**The input:**

Lemma hex_digit_alnum n : (n < 16)%N → alnum (hex_digit n) = true.
Proof.
  intros Hn. unfold alnum, in_range. rewrite to_N_hex_digit by done.
  destruct (N.ltb_spec n 10); rewrite !orb_true_iff, !andb_true_iff, !N.leb_le; lia.
Qed.

Lemma hex_bytes_alnum l : forallb alnum (hex_bytes l) = true.
Proof.
  induction l as [|b l IH]; [done |]. unfold hex_bytes. cbn [map concat hex_byte app forallb].
  destruct (nibbles_lt b). fold (hex_bytes l). by rewrite !hex_digit_alnum, IH.
Qed.

Lemma hex_bytes_no_colon l : COLON ∉ hex_bytes l.
Proof.
  intros Hin. pose proof (hex_bytes_alnum l) as Ha. rewrite forallb_forall in Ha.
  apply list_elem_of_In, Ha in Hin. done.
Qed.

Lemma prefix_no_colon : COLON ∉ RECORD_PREFIX.
Proof. refine (bool_decide_unpack _ _). vm_compute. exact I. Qed.

Section Records.
Context `{PR : Primitives} `{PL : !PrimitivesLaws} `{DC : DnsCodec} `{DW : !DnsLaws}.
Context `{UL : UrlLib} `{PK : !PkarrLib} {B64 : Base64}.

Lemma record_name_plain id : length id = 16 → plain_label (record_name id).
Proof.
  intros Hl. unfold plain_label, record_name. rewrite length_hex_bytes, Hl.
  split_and!; [lia | lia | apply hex_bytes_alnum].
Qed.

Lemma normalized_record_name_inj pk id id' :
  normalized_record_name pk (record_name id) = normalized_record_name pk (record_name id') → id = id'.
Proof.
  unfold normalized_record_name, record_name. intros H.
  apply app_inj_length_r in H as [H _]; [by apply hex_bytes_inj | done].
Qed.

(** Reading back a record gives the version and the value. *)
Lemma decode_encode_slot_record v sealed txt :
  (v ≤ u64_max)%N → txt_try_from (encode_slot_record v sealed) = Ok txt →
  decode_slot_record txt = Ok (v, sealed).
Proof.
  intros Hv Ht. unfold decode_slot_record. rewrite (txt_string_from _ _ Ht). cbn [map_err rbind].
  unfold encode_slot_record. cbn [splitn]. rewrite split_once_app by apply prefix_no_colon.
  rewrite split_once_app by apply hex_bytes_no_colon.
  rewrite decide_True by done. rewrite (from_str_radix_hex _ Hv). cbn [ok_or rbind].
  by rewrite b64_decode_encode.
Qed.

(** The first TXT record under the name of [id]. *)
Definition txt_at (pk : VerifyingKey) (id : bytes) (rs : list ResourceRecord) : option TXT :=
  head (filter_map rdata_txt
          (List.filter (λ r, bool_decide (rr_name r = normalized_record_name pk (record_name id))) rs)).

Definition slot_of_txt (o : option TXT) : result (option (N * bytes)) TransportError :=
  match o with Some txt => rmap Some (decode_slot_record txt) | None => Ok None end.

Lemma slot_record_txt p id :
  length id = 16 → slot_record p id = slot_of_txt (txt_at (sp_public_key p) id (sp_answers p)).
Proof. intros Hl. unfold slot_record. by rewrite (resource_records_label _ _ (record_name_plain _ Hl)). Qed.

Lemma txt_at_app pk id rs rs' :
  txt_at pk id (rs ++ rs') = match txt_at pk id rs with Some t => Some t | None => txt_at pk id rs' end.
Proof.
  unfold txt_at. rewrite List.filter_app, filter_map_app.
  by destruct (filter_map rdata_txt (List.filter _ rs)).
Qed.

Lemma txt_at_absent pk id rs :
  Forall (λ r, rr_name r ≠ normalized_record_name pk (record_name id)) rs → txt_at pk id rs = None.
Proof.
  intros Hr. unfold txt_at. induction Hr as [|r rs Hn _ IH]; [done |]. cbn [List.filter].
  by rewrite bool_decide_eq_false_2.
Qed.

(** A part of the records from the front shows a slot as the whole does, or
    not at all. *)
Lemma txt_at_take pk id n rs : txt_at pk id (take n rs) = txt_at pk id rs ∨ txt_at pk id (take n rs) = None.
Proof.
  rewrite <- (take_drop n rs) at 2. rewrite txt_at_app. destruct (txt_at pk id (take n rs)); [by left | by right].
Qed.

Lemma txt_at_preserved pk id id' q :
  id' ≠ id → txt_at pk id' (preserved_records pk (Some q) id) = txt_at pk id' (sp_answers q).
Proof.
  intros Hne. unfold txt_at, preserved_records. do 2 f_equal. induction (sp_answers q) as [|r rs IH]; [done |].
  cbn [List.filter]. destruct (bool_decide_reflect (rr_name r = normalized_record_name pk (record_name id))) as [E|E];
    cbn [negb List.filter]; rewrite IH; [| done].
  rewrite bool_decide_eq_false_2; [done |]. rewrite E. intros H. by apply normalized_record_name_inj in H.
Qed.

Lemma preserved_absent pk id o : txt_at pk id (preserved_records pk o id) = None.
Proof.
  destruct o as [q|]; [| done]. apply txt_at_absent, List.Forall_forall. intros r [_ Hr]%List.filter_In.
  by apply negb_true_iff, bool_decide_eq_false in Hr.
Qed.

Lemma preserved_plain pk id q : plain_answers pk (sp_answers q) → plain_answers pk (preserved_records pk (Some q) id).
Proof.
  intros Hp. unfold plain_answers, preserved_records. apply List.Forall_forall.
  intros r [Hr _]%List.filter_In. by eapply List.Forall_forall in Hp.
Qed.

(** ** Lemmas: building a packet *)

Lemma foldl_builder rs b : foldl builder_record b rs = b ++ rs.
Proof.
  revert b. induction rs as [|r rs IH]; intros b; [by rewrite app_nil_r |]. cbn [foldl]. rewrite IH.
  unfold builder_record. by rewrite <- app_assoc.
Qed.

(** A packet this transport signed for [kp]. *)
Record own_packet (kp : SigningKey) (p : SignedPacket) : Prop := {
  op_key : sp_public_key p = verifying_key kp;
  op_plain : plain_answers (verifying_key kp) (sp_answers p);
  op_parse : packet_parse (sp_encoded p) = Ok (sp_answers p);
  op_fits : length (sp_encoded p) ≤ MAX_ENCODED;
  op_signed : sp_signature p = ed_sign kp (signable (sp_timestamp p) (sp_encoded p))
}.

Lemma sign_packet_Ok now kp rs id value ttl p :
  plain_answers (verifying_key kp) rs → length id = 16 →
  sign_packet now kp rs (record_name id) value ttl = Ok p →
  own_packet kp p ∧ sp_timestamp p = now
  ∧ ∃ txt, txt_try_from value = Ok txt
    ∧ sp_answers p = rs ++ [MkResourceRecord (normalized_record_name (verifying_key kp) (record_name id)) CLASS_IN ttl
                              (RData_TXT txt)].
Proof.
  intros Hrs Hl. unfold sign_packet. pose proof (record_name_plain _ Hl) as Hn.
  assert (dns_name (record_name id) = true) as Hd.
  { unfold dns_name. destruct Hn as (Hp & Hlt & Ha). rewrite split_on_none by by apply alnum_not_dot.
    cbn [forallb]. unfold dns_label. rewrite Ha.
    rewrite !andb_true_iff, !Nat.ltb_lt, !Nat.leb_le. split_and!; lia || done. }
  rewrite (name_try_from_plain _ Hd). cbn [map_err rbind].
  intros (txt & Ht%map_err_Ok & Hs%map_err_Ok)%rbind_Ok.
  unfold builder_sign, builder_txt in Hs. rewrite foldl_builder in Hs. unfold builder_record in Hs. cbn [app] in Hs.
  destruct (SignedPacket_new_Ok _ _ _ _ _ _ _ _ Hrs Hn Hs) as (H1 & H2 & H3 & H4 & H5 & H6 & H7).
  split; [split; try done; by rewrite H2 |]. split; [done |]. by exists txt.
Qed.

(** The loop keeps the longest front part of the records that fits. *)
Lemma build_loop_spec fuel k clock kp rs name value ttl :
  length rs ≤ fuel →
  let outcome n := sign_packet (clock (k + (length rs - n))) kp (take n rs) name value ttl in
  ∃ n, n ≤ length rs
    ∧ build_loop fuel k clock kp rs name value ttl = outcome n
    ∧ (∀ m, n < m ≤ length rs → outcome m = Err TransportError_BodyTooLarge)
    ∧ (outcome n = Err TransportError_BodyTooLarge → n = 0).
Proof.
  revert k rs. induction fuel as [|fuel IH]; intros k rs Hf; cbn zeta.
  - destruct rs as [|x rs]; [| cbn in Hf; lia]. exists 0. cbn [build_loop length take Nat.sub]. rewrite Nat.add_0_r.
    split_and!; [lia | | lia | done].
    by destruct (sign_packet (clock k) kp [] name value ttl) as [p|[]|].
  - assert ((sign_packet (clock k) kp rs name value ttl = Err TransportError_BodyTooLarge ∧ rs ≠ [])
            ∨ ¬ (sign_packet (clock k) kp rs name value ttl = Err TransportError_BodyTooLarge ∧ rs ≠ []))
      as [[HB Hne]|Hno]
      by (destruct (sign_packet _ _ _ _ _ _) as [p|[]|], rs; naive_solver).
    + destruct (IH (S k) (take (length rs - 1) rs)) as (n & Hn & Heq & Hm & H0).
      { rewrite length_take. lia. }
      assert (0 < length rs) by (destruct rs; [done | cbn; lia]).
      rewrite length_take in *. assert (∀ m, m ≤ length rs - 1 →
        sign_packet (clock (S k + ((length rs - 1) `min` length rs - m))) kp (take m (take (length rs - 1) rs)) name value ttl
        = sign_packet (clock (k + (length rs - m))) kp (take m rs) name value ttl) as Hshift.
      { intros m Hm'. rewrite take_take. f_equal; [f_equal; lia | f_equal; lia]. }
      exists n. split; [lia |]. split; [| split].
      * cbn [build_loop]. rewrite HB. destruct rs as [|x rs]; [done |]. rewrite Heq. apply Hshift. lia.
      * intros m Hm'. destruct (decide (m = length rs)) as [->|]; [| rewrite <- Hshift by lia; apply Hm; lia].
        rewrite Nat.sub_diag, Nat.add_0_r, firstn_all. done.
      * rewrite <- Hshift by lia. exact H0.
    + exists (length rs). rewrite Nat.sub_diag, Nat.add_0_r, firstn_all. split_and!; [done | | lia |].
      * cbn [build_loop]. destruct (sign_packet (clock k) kp rs name value ttl) as [p|[]|]; try done.
        destruct rs; [done | naive_solver].
      * intros HB. destruct rs; [done | naive_solver].
Qed.

(** ** Lemmas: one attempt *)

Record slot_id_wf (id : PkarrSlotId) : Prop := {
  siw_key : psi_public_key id = verifying_key (psi_keypair id);
  siw_record : length (psi_record id) = 16
}.

Definition transport_wf (t : PkarrTransport) : Prop := pt_public_key t = verifying_key (pt_keypair t).

Lemma PkarrTransport_new_wf dht_feature start_dht seed config t :
  PkarrTransport_new dht_feature start_dht seed config = Ok t → transport_wf t.
Proof. intros (b & _ & (c & _ & (kp & _ & [= <-])%rbind_Ok)%rbind_Ok)%rbind_Ok. done. Qed.

Lemma pkarr_slot_id_wf t id s : transport_wf t → pkarr_slot_id t id = Ok s → slot_id_wf s.
Proof.
  intros Ht. unfold pkarr_slot_id. destruct (decide (length id = 16)); [by intros [= <-] |].
  destruct (decide (length id = 32)); [| done].
  intros (kp & _ & [= <-])%rbind_Ok. by split.
Qed.

(** What a put reads when it sees the packet [cur]. *)
Definition slot_in (cur : option SignedPacket) (id : bytes) : result (option (N * bytes)) TransportError :=
  match cur with Some q => slot_record q id | None => Ok None end.

Definition own_opt (kp : SigningKey) (cur : option SignedPacket) : Prop :=
  match cur with Some q => own_packet kp q | None => True end.

(** The packet of [cur] with one slot replaced: the slot holds the new pair,
    which is newer than the one before, and every other slot is as it was or
    gone. *)
Definition replaces (cur : option SignedPacket) (p : SignedPacket) (id : bytes) (v : N) (sealed : bytes) : Prop :=
  slot_record p id = Ok (Some (v, sealed))
  ∧ (∀ w b, slot_in cur id = Ok (Some (w, b)) → (w < v)%N)
  ∧ (∀ id', length id' = 16 → id' ≠ id → slot_record p id' = slot_in cur id' ∨ slot_record p id' = Ok None).

Lemma preserved_own kp cur id : own_opt kp cur → plain_answers (verifying_key kp) (preserved_records (verifying_key kp) cur id).
Proof. destruct cur as [q|]; [intros [] | constructor]. by apply preserved_plain. Qed.

Lemma build_packet_Ok clock kp cur id v sealed ttl p :
  length id = 16 → (v ≤ u64_max)%N → own_opt kp cur →
  build_packet clock kp (verifying_key kp) cur id v sealed ttl = Ok p →
  own_packet kp p ∧ (∃ k, sp_timestamp p = clock k)
  ∧ slot_record p id = Ok (Some (v, sealed))
  ∧ (∀ id', length id' = 16 → id' ≠ id → slot_record p id' = slot_in cur id' ∨ slot_record p id' = Ok None).
Proof.
  intros Hl Hv Hcur. unfold build_packet.
  set (rs := preserved_records (verifying_key kp) cur id).
  destruct (build_loop_spec (length rs) 0 clock kp rs (record_name id) (encode_slot_record v sealed) ttl (le_n _))
    as (n & _ & -> & _). intros Hs.
  assert (plain_answers (verifying_key kp) (take n rs)) as Hrs by by apply Forall_take, preserved_own.
  destruct (sign_packet_Ok _ _ _ _ _ _ _ Hrs Hl Hs) as (Hown & Hts & txt & Htxt & Hans).
  pose proof (op_key _ _ Hown) as Hpk.
  split; [done |]. split; [by eexists |]. split.
  - rewrite (slot_record_txt _ _ Hl), Hpk, Hans, txt_at_app.
    assert (txt_at (verifying_key kp) id (take n rs) = None) as ->.
    { destruct (txt_at_take (verifying_key kp) id n rs) as [->| ->]; [apply preserved_absent | done]. }
    unfold txt_at. cbn [List.filter rr_name]. rewrite bool_decide_eq_true_2 by done. cbn.
    by rewrite (decode_encode_slot_record _ _ _ Hv Htxt).
  - intros id' Hl' Hne. rewrite (slot_record_txt _ _ Hl'), Hpk, Hans, txt_at_app.
    assert (txt_at (verifying_key kp) id' [MkResourceRecord (normalized_record_name (verifying_key kp) (record_name id))
              CLASS_IN ttl (RData_TXT txt)] = None) as ->.
    { apply txt_at_absent, Forall_singleton. cbn [rr_name]. intros H. by apply normalized_record_name_inj in H. }
    destruct (txt_at_take (verifying_key kp) id' n rs) as [->| ->]; [| by right]. left.
    destruct cur as [q|]; cbn [slot_in]; [| done]. unfold rs. rewrite txt_at_preserved by done.
    rewrite (slot_record_txt _ _ Hl'), (op_key _ _ Hcur). by destruct (txt_at _ _ _).
Qed.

**Work order:**
Return exactly the lines in the records above, beginning with the one that holds "rewrite (slot_record_txt _ _ Hl'), (op_key" and ending with the last.

**Task solution:**
    rewrite (slot_record_txt _ _ Hl'), (op_key _ _ Hcur). by destruct (txt_at _ _ _).
Qed.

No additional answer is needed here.